Lawmakers reject Gibbons' cuts to worker benefits

Both money committees voted Friday to a public employee benefits plan which rejects the deep reductions proposed by Gov. Jim Gibbons.

The PEBP board had worked out and approved reductions totaling $53 million as part of its mandated budget cuts. 

But at the advice of the SAGE Commission, Gibbons went much farther, cutting overall premium support from 95 percent to 75 percent for active employees, eliminating the subsidy for Medicare eligible retirees and reducing the subsidy for non-Medicare retirees by 50 percent over the biennium.

Senate Majority Leader Steven Horsford, D-Las Vegas, said in hearings on the plan those cuts were "not fair, not moral."

"We're not going to accept the draconian cuts proposed by the governor," said Assemblywoman Sheila Leslie, D-Reno.

Lawmakers made it official Friday, adopting the PEBP plan but refusing the additional cuts proposed by the governor.

It's a decision that will require adding $158.5 million to the state budget.

In the Senate Finance Committee, the vote was unanimous. In the Assembly Ways and Means Committee, only Minority Leader Heidi Gansert, R-Reno, voted against the plan.

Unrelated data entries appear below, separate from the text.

(** * Roommate finder: compatibility scoring and candidate ranking

    A shallow embedding of [calculate_compatibility], of the two
    [User] helpers it calls and of the [browse_roommates] pipeline of
    [app.py], with the properties of the scoring and ranking engine
    proved about them.

    Numbers.  Python [int]s are [Z].  Python [float]s are IEEE 754
    binary64 values, embedded as [spec_float] with the operations of the
    reference specification [SpecFloat] at precision 53 and maximal
    exponent 1024 (round to nearest, ties to even).  The [int]s that the
    source mixes into float arithmetic ([0], [1], [3], [2], [5], [10]) are
    converted as Python converts them, and an [int] result ([0] or [5]
    when no float was added) is represented by the float equal to it.

    Text.  Python [str] values are embedded as [string]; the case and
    white space functions are those of ASCII text.

    Sets.  Python [set]s of strings are [gset string]. *)

From stdpp Require Import gmap strings list sorting.
From Stdlib Require Import ZArith Ascii String Floats.SpecFloat Lia.

Local Open Scope Z_scope.

(** ** Exceptions *)

Inductive exn : Type :=
| OverflowError
| ZeroDivisionError.

Inductive result (A : Type) : Type :=
| Ok (a : A)
| Raise (e : exn).

Arguments Ok {A} a.
Arguments Raise {A} e.

Definition bind {A B : Type} (r : result A) (k : A -> result B) : result B :=
  match r with
  | Ok a => k a
  | Raise e => Raise e
  end.

Notation "'let*' x ':=' r 'in' k" := (bind r (fun x => k))
  (at level 10, x name, r at level 100, k at level 200).

(** ** Python floats *)

Module PyFloat.

Definition float : Type := spec_float.

Definition prec : Z := 53.
Definition emax : Z := 1024.
Definition product_f (x : ndarray cell) (axis : nat) (kw : kwargs) : M (ndarray cell) :=
  let values := np_nanprod x axis in
  ret (np_where (_is_all_nodata x axis) (Sc NaN) (Arr values)).
Definition product_ := reducer product_f "numerical_reducers" "product".

Definition standard_deviation_f (x : ndarray cell) (axis : nat) (kw : kwargs)
  : M (ndarray cell) :=
  ret (np_nanstd sqrt_round x axis).
Definition standard_deviation_ :=
  reducer standard_deviation_f "numerical_reducers" "standard_deviation".

Definition sum_f (x : ndarray cell) (axis : nat) (kw : kwargs) : M (ndarray cell) :=
  let values := np_nansum x axis in
  ret (np_where (_is_all_nodata x axis) (Sc NaN) (Arr values)).
Definition sum_ := reducer sum_f "numerical_reducers" "sum".

Definition variance_f (x : ndarray cell) (axis : nat) (kw : kwargs) : M (ndarray cell) :=
  ret (np_nanvar x axis).
Definition variance_ := reducer variance_f "numerical_reducers" "variance".

(** *** Boolean reducers *)

Definition all_f (x : ndarray cell) (axis : nat) (kw : kwargs) : M (ndarray cell) :=
  let values := np_all x axis in
  ret (np_where (_is_all_nodata x axis) (Sc NaN) (Arr (astype_float_of_bool values))).
Definition all_ := reducer all_f "boolean_reducers" "all".

Definition any_f (x : ndarray cell) (axis : nat) (kw : kwargs) : M (ndarray bool) :=
  ret (np_any (_nodata_as_zero x) axis).
Definition any_ := reducer any_f "boolean_reducers" "any".

(** *** Count reducers *)

Definition count_f (x : ndarray cell) (axis : nat) (kw : kwargs) : M (ndarray cell) :=
  let values := np_count_nonzero (_nodata_as_zero x) axis in
  ret (np_where (_is_all_nodata x axis) (Sc NaN) (Arr (astype_float_of_int values))).
Definition count_ := reducer count_f "count_reducers" "count".
(** C4 fails on the code: numbers that stringify in exponent notation are
    parsed up to the [e] only. 5e-7 <= 1 but [quality] produces 5 for 5e-7
    and 1 for 1; 50 <= 1e21 but [quality] produces 50 for 50 and 1 for
    1e21. *)
Theorem quality_not_monotonic :
  let tiny := Decimal false 5 (-6) in
  let one := Number_of_Z 1 in
  let fifty := Number_of_Z 50 in
  let huge := Number_of_Z (10 ^ 21) in
  (Number_toString tiny = "5e-7" /\ Number_toString huge = "1e+21") /\
  (Number_le tiny one /\
   quality_number (Number_toString tiny) = Some 5 /\
   quality_number (Number_toString one) = Some 1) /\
  (Number_le fifty huge /\
   quality_number (Number_toString fifty) = Some 50 /\
   quality_number (Number_toString huge) = Some 1).
Proof.
  cbv zeta. split; [split; vm_compute; reflexivity|].
  split; (split; [vm_compute; discriminate | split; vm_compute; reflexivity]).
Qed.

End Quality.

(* ===================================================================== *)
(** ** Further properties of the source resolver *)
(* ===================================================================== *)

Section ResolverFacts.

Lemma includes_before_first (c : ascii) (s : string) :
  includes c (before_first c s) = false.
Proof.
  induction s as [|a s IH]; simpl; [reflexivity|].
  destruct (a =? c)%char eqn:E; simpl; [reflexivity|].
  now rewrite E.
Qed.

Lemma startsWith_slashes_before_query (u : string) :
  startsWith "//" u = false -> startsWith "//" (before_first "?" u) = false.
Proof.
  unfold startsWith.
  destruct u as [|a [|b u]]; cbn [before_first String.prefix]; try reflexivity.
  - destruct (a =? "?")%char; [reflexivity|].
    cbn [String.prefix]. now destruct (ascii_dec "/" a).
  - destruct (a =? "?")%char; [reflexivity|].
    destruct (b =? "?")%char; cbn [String.prefix];
      destruct (ascii_dec "/" a); try reflexivity.
    destruct (ascii_dec "/" b); [|reflexivity].
    destruct u; [discriminate|]. cbn [String.prefix]. discriminate.
Qed.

The reductions adopted by the committee are those developed by PEBP. They shift more cost to the users of the plan. They also raise the deductible from $500 to $725 for a family and $1,000 to $1,450 for a family and eliminate the health assessment incentive. In addition, the changes eliminate the state subsidy for those who retire with less than 15 years service. Currently the subsidy begins after five years with the state.

"With the reductions in the plan, we think there will be minimal impact," PEBP Director Leslie Johnstone said after the hearing.

With those changes, fiscal staff told lawmakers the state contribution toward active employee health insurance will remain within a few cents of the $626 a month the state pays this year. Johnstone said inflation will drive it up to $680 in the second year of the biennium.

The plan provides health benefits to some 44,000 public employees, their families and retirees in Nevada.